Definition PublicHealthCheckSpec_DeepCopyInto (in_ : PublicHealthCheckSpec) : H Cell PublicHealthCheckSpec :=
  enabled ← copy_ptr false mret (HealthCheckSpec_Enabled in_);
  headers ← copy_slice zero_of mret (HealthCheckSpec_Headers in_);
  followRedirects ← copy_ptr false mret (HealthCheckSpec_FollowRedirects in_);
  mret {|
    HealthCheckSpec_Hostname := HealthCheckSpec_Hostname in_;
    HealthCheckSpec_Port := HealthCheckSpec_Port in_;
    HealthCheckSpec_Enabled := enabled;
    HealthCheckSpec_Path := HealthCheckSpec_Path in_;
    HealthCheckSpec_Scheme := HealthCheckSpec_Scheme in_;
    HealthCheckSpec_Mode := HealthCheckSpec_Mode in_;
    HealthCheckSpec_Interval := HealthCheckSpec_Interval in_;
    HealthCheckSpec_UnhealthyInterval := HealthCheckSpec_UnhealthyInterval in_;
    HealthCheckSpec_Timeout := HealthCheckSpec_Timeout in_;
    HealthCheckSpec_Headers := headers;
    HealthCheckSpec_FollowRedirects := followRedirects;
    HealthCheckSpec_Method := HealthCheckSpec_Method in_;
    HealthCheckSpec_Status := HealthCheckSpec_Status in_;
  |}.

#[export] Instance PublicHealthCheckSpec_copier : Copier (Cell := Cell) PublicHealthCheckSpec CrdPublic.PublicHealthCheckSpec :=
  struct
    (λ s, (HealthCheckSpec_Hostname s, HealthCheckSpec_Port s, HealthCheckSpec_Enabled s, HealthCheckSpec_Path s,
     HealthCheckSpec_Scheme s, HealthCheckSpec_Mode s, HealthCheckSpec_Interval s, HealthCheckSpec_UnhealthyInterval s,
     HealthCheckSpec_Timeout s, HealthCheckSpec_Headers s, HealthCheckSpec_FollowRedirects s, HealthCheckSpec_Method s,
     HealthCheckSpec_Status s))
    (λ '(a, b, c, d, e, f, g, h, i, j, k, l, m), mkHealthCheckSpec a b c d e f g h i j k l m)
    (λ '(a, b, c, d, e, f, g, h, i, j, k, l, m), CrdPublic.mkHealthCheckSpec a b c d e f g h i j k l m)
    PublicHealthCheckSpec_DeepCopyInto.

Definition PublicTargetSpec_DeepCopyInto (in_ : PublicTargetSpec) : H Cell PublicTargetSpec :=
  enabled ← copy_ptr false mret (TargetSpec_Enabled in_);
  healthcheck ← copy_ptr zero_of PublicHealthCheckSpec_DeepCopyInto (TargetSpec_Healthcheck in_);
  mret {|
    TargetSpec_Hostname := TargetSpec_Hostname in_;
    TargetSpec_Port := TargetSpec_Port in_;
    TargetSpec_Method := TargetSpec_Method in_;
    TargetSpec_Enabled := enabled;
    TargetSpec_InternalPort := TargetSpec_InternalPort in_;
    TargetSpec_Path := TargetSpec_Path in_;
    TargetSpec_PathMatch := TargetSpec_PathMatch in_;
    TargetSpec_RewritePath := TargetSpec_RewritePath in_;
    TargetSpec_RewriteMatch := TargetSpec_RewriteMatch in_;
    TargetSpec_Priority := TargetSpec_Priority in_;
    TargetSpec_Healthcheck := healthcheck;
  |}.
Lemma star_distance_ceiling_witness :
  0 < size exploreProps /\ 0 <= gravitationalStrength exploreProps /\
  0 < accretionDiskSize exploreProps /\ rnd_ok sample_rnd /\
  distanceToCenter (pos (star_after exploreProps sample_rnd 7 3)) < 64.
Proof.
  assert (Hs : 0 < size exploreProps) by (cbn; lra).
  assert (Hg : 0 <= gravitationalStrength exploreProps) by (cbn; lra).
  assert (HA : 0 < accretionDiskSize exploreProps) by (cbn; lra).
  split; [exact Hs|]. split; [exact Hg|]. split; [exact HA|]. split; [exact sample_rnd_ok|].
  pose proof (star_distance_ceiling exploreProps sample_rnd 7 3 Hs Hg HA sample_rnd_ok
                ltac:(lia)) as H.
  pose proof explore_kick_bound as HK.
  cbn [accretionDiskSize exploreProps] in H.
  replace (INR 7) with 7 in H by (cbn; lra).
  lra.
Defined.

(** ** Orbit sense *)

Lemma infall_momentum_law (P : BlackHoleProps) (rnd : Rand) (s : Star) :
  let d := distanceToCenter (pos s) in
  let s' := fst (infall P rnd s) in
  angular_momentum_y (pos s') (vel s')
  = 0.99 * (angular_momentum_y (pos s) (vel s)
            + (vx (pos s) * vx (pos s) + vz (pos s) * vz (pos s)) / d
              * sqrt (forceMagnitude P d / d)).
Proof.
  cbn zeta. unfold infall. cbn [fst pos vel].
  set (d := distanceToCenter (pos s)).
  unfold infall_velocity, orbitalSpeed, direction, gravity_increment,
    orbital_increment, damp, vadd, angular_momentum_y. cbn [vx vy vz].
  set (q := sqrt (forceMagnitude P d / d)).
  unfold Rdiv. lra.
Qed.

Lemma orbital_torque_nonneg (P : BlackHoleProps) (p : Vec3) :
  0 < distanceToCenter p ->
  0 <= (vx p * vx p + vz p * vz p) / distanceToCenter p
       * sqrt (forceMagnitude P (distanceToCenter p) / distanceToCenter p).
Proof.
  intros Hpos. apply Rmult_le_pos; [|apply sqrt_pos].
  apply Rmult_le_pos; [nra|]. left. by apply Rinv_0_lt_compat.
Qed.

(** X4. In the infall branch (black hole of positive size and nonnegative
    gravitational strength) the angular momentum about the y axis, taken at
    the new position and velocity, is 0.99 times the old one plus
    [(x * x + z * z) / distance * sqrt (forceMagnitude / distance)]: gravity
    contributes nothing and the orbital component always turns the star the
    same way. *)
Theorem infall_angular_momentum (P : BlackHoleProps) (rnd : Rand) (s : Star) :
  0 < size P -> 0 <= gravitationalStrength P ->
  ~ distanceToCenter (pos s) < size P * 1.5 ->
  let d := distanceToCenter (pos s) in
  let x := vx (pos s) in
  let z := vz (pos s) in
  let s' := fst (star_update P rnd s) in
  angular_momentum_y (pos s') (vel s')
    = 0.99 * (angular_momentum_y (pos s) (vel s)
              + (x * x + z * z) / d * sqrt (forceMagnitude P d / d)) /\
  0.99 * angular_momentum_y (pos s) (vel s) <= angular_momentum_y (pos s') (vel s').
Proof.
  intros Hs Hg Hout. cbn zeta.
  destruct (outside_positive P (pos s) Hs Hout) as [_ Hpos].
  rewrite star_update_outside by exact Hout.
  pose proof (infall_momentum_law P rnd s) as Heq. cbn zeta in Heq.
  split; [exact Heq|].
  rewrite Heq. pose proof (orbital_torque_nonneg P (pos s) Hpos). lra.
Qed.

★ ★ ★

PROBLEM TO SOLVE – Read through the entries and copy every line that includes "CrdPublic".

SOLUTION FOR THIS EXERCISE –
#[export] Instance PublicHealthCheckSpec_copier : Copier (Cell := Cell) PublicHealthCheckSpec CrdPublic.PublicHealthCheckSpec :=
    (λ '(a, b, c, d, e, f, g, h, i, j, k, l, m), CrdPublic.mkHealthCheckSpec a b c d e f g h i j k l m)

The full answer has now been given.